If bone quality (minimal osteoporosis and limited comminution) is adequate, angular stable plate fixation offers potential for restoring function without arthroplasty. Be cautious, however, if reduction and fixation cannot be achieved satisfactorily.
Deltopectoral approaches generally provide the best access, but depending on fracture location and preoperative planning, anterolateral or transdeltoid can be considered.
Remember that in these fractures, a significant portion of the head is a part of the greater tuberosity fragment.
Anatomic reduction and elimination of varus deformity
Anatomic (step-less) reduction of the articular surface of the humeral head fragment is an essential part of this procedure.

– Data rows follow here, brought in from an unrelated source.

(** The trace that continues a block of more than 16 instructions. *)
Definition extend_trace (fuel : nat) (pc : Z) (trace : FixedTrace) (count : Z)
  (s : MemoizedDynamicTraceDecoder * DM)
  : option (outcome FixedTrace * (MemoizedDynamicTraceDecoder * DM)) :=
  match ft_thread (wsub 64 count 2) trace with
  | Some (inst, _) =>
      if is_basic_block_end_instruction inst then Some (Ok trace, s)
      else
        match find_or_build_dynamic_trace fuel (wadd 64 pc (ft_length trace)) s with
        | Some (Ok dynamic_trace, s') =>
            Some (Ok (set_thread (wsub 64 count 1) dynamic_trace
                        (label_from_fastpath_opcode OP_CUSTOM_ASM_TRACE_JUMP) trace), s')
        | Some (Err e, s') => Some (Err e, s')
        | Some (Panic, s') => Some (Panic, s')
        | None => None
        end
  | None => Some (Ok trace, s)
  end.

Definition md_prepare_traces (fuel : nat) (s : MemoizedDynamicTraceDecoder * DM)
  : option (outcome unit * (MemoizedDynamicTraceDecoder * DM)) :=
  let pc := pc s.2 in
  match md_fixed_cache s.1 !! pc with
  | Some trace => Some (on_md (sf_put_here trace) s)
  | None =>
      match on_md (on_sf (decode_fixed_trace None)) s with
      | (Ok (trace, count), s') =>
          match extend_trace fuel pc trace count s' with
          | Some (Ok trace, s') =>
              Some (on_md (sf_put_here trace) (md_insert_fixed pc trace s'.1, s'.2))
          | Some (Err e, s') => Some (Err e, s')
          | Some (Panic, s') => Some (Panic, s')
          | None => None
          end
      | (Err e, s') => Some (Err e, s')
      | (Panic, s') => Some (Panic, s')
      end
  end.

Definition md_reset (t : MemoizedDynamicTraceDecoder) : MemoizedDynamicTraceDecoder :=
  {| md_inner := sf_reset (md_inner t); md_fixed_cache := ∅; md_dynamic_cache := ∅ |}.

#[export] Instance md_trace_decoder : TraceDecoder MemoizedDynamicTraceDecoder := {
  fixed_traces t := sf_traces (md_inner t); fixed_trace_size _ := ASM_TRACE_SIZE;
  boxed_traces := md_dynamic_cache; prepare_traces := md_prepare_traces; td_reset := md_reset }.
End trace_decoders.

(** * AbstractAsmMachine *)

Section driver.
Context (ckb_vm_asm_execute : InvokeData -> AsmCoreMachine -> Z * AsmCoreMachine).
Context {T : Type} `{!TraceDecoder T}.

Definition asm_invoke (data : InvokeData) : ST (T * DM) Z := fun s =>
  let (result, inner) := ckb_vm_asm_execute data (dm_inner s.2) in
  (Ok result, (s.1, dm_set_inner inner s.2)).

Definition on_asm {A} (c : ST DM A) : ST (T * DM) A := zoom snd (fun m s => (s.1, m)) c.

(** RET_SLOWPATH: the assembly code has moved the pc past the instruction. *)
Definition slow_path : ST (T * DM) unit :=
  pc ← gets (fun s => wsub 64 (pc s.2 : reg u64_register) 4);
  instruction ← trace_decode pc;
  on_asm (execute_instruction instruction).

Definition error_arg0 (s : T * DM) : Z := asm_error_arg0 (dc_memory (dm_inner s.2)).

(** [match result], for the results but RET_DECODE_TRACE. *)
Definition handle_result (result : Z) : ST (T * DM) unit :=
  if result =? RET_ECALL then on_asm ecall
  else if result =? RET_EBREAK then on_asm ebreak
  else if result =? RET_DYNAMIC_JUMP then mret tt
  else if result =? RET_MAX_CYCLES_EXCEEDED then fail CyclesExceeded
  else if result =? RET_CYCLES_OVERFLOW then fail CyclesOverflow
  else if result =? RET_OUT_OF_BOUND then
    arg ← gets error_arg0; fail (MemOutOfBound arg Memory_)
  else if result =? RET_INVALID_PERMISSION then
    arg ← gets error_arg0; fail (MemWriteOnExecutablePage arg)
  else if result =? RET_SLOWPATH then slow_path
  else if result =? RET_PAUSE then
    on_asm (modify (fun m => dm_set_pause (Pause_free (dm_pause m)) m));; fail Pause_
  else fail (Asm result).

(** [if self.machine.reset_signal() { decoder.reset()?; }] *)
Definition asm_handle_reset : ST (T * DM) unit :=
  signal ← on_asm (on_inner reset_signal);
  if signal : bool then modify (fun s => (td_reset s.1, s.2)) else mret tt.

Definition asm_invoke_traces : ST (T * DM) Z :=
  data ← gets (fun s =>
    {| iv_pause := dm_pause s.2; iv_fixed_traces := fixed_traces s.1;
       iv_fixed_trace_mask := wsub 64 (fixed_trace_size s.1) 1;
       iv_boxed_traces := boxed_traces s.1 |});
  asm_invoke data.

Definition asm_iteration (trace_fuel : nat) (s : T * DM) : option (outcome unit * (T * DM)) :=
  match (asm_handle_reset;; asm_invoke_traces) s with
  | (Ok result, s') =>
      if result =? RET_DECODE_TRACE then prepare_traces trace_fuel s'
      else Some (handle_result result s')
  | (Err e, s') => Some (Err e, s')
  | (Panic, s') => Some (Panic, s')
  end.

Definition asm_interrupted (b : bool) (s : T * DM) : T * DM :=
  if b then (s.1, dm_set_pause (Pause_interrupt (dm_pause s.2)) s.2) else s.

(** [interrupts k]: another thread interrupts the machine before the [k]-th call of the
    interpreter. *)
Fixpoint asm_run_loop (fuel trace_fuel : nat) (interrupts : nat -> bool) (s : T * DM)
  : option (outcome Z * (T * DM)) :=
  if dc_running (dm_inner s.2) then
    match fuel with
    | O => None
    | S fuel' =>
        match asm_iteration trace_fuel (asm_interrupted (interrupts O) s) with
        | Some (Ok _, s') => asm_run_loop fuel' trace_fuel (fun k => interrupts (S k)) s'
        | Some (Err e, s') => Some (Err e, s')
        | Some (Panic, s') => Some (Panic, s')
        | None => None
        end
    end
  else Some (Ok (dm_exit_code s.2), s).

Definition asm_run_with_decoder (fuel trace_fuel : nat) (interrupts : nat -> bool) (s : T * DM)
  : option (outcome Z * (T * DM)) :=
  if negb (Z.land (isa s.2) ISA_MOP =? 0) && (version s.2 =? VERSION0)
  then Some (Err InvalidVersion, s)
  else
    let s := (s.1, dm_set_inner (with_running true (dc_reset_signal (dm_inner s.2))
                                              (dm_inner s.2)) s.2) in
    asm_run_loop fuel trace_fuel interrupts s.

Definition asm_run (fuel trace_fuel : nat) (interrupts : nat -> bool) (m : DM)
  : option (outcome Z * (T * DM)) :=
  asm_run_with_decoder fuel trace_fuel interrupts
    (inst_new u64_register (isa m) (version m), m).

(** The results [step] tells apart. *)
Definition asm_step_result (result : Z) : ST (T * DM) unit :=
  if result =? RET_DECODE_TRACE then mret tt
  else if result =? RET_ECALL then on_asm ecall
  else if result =? RET_EBREAK then on_asm ebreak
  else if result =? RET_MAX_CYCLES_EXCEEDED then fail CyclesExceeded
  else if result =? RET_OUT_OF_BOUND then
    arg ← gets error_arg0; fail (MemOutOfBound arg Memory_)
  else if result =? RET_INVALID_PERMISSION then
    arg ← gets error_arg0; fail (MemWriteOnExecutablePage arg)
  else if result =? RET_SLOWPATH then slow_path
  else fail (Asm result).

Definition asm_step : ST (T * DM) unit :=
  r ← decode_fixed_trace (Some 1);
  data ← gets (fun s =>
    {| iv_pause := dm_pause s.2; iv_fixed_traces := [r.1]; iv_fixed_trace_mask := 0;
       iv_boxed_traces := boxed_traces s.1 |});
  result ← asm_invoke data;
  asm_step_result result.
End driver.
End traces.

Elimination of the varus deformity of the humeral head is also important.
Proper stabilization of the humeral head
In order to stabilize the humeral head appropriately, sufficient calcar support (screws) is necessary, to resist recurrent varus deformity.
Tension band sutures in addition to plate and screws
Sutures placed through the insertions of each rotator cuff tendon increase stability, and should be used as well as the plate and screws, particularly for more comminuted and/or osteoporotic fractures. With osteoporotic bone, the tendon insertion is often stronger than the bone itself, so that sutures placed through the insertional fibers of the tendon may hold better than screws or sutures placed through bone.
These additional sutures are typically the last step of fixation.
Angular stable versus standard plates
This procedure describes proximal humeral fracture fixation with an angular stable plate (A). Sometimes, these implants are not available. Standard plates provide an alternative option, for example the modified cloverleaf plate (B). Presently, the specific indications, advantages, and disadvantages of angular stable and standard plates are being clarified. There is some evidence that angular stable plate provide better outcomes. In addition to type and technique of fixation, the quality of reduction, the soft-tissue
handling, and the characteristics of the injury and patient significantly influence the results. There is no evidence that the use of angular stable plates will overcome these other factors.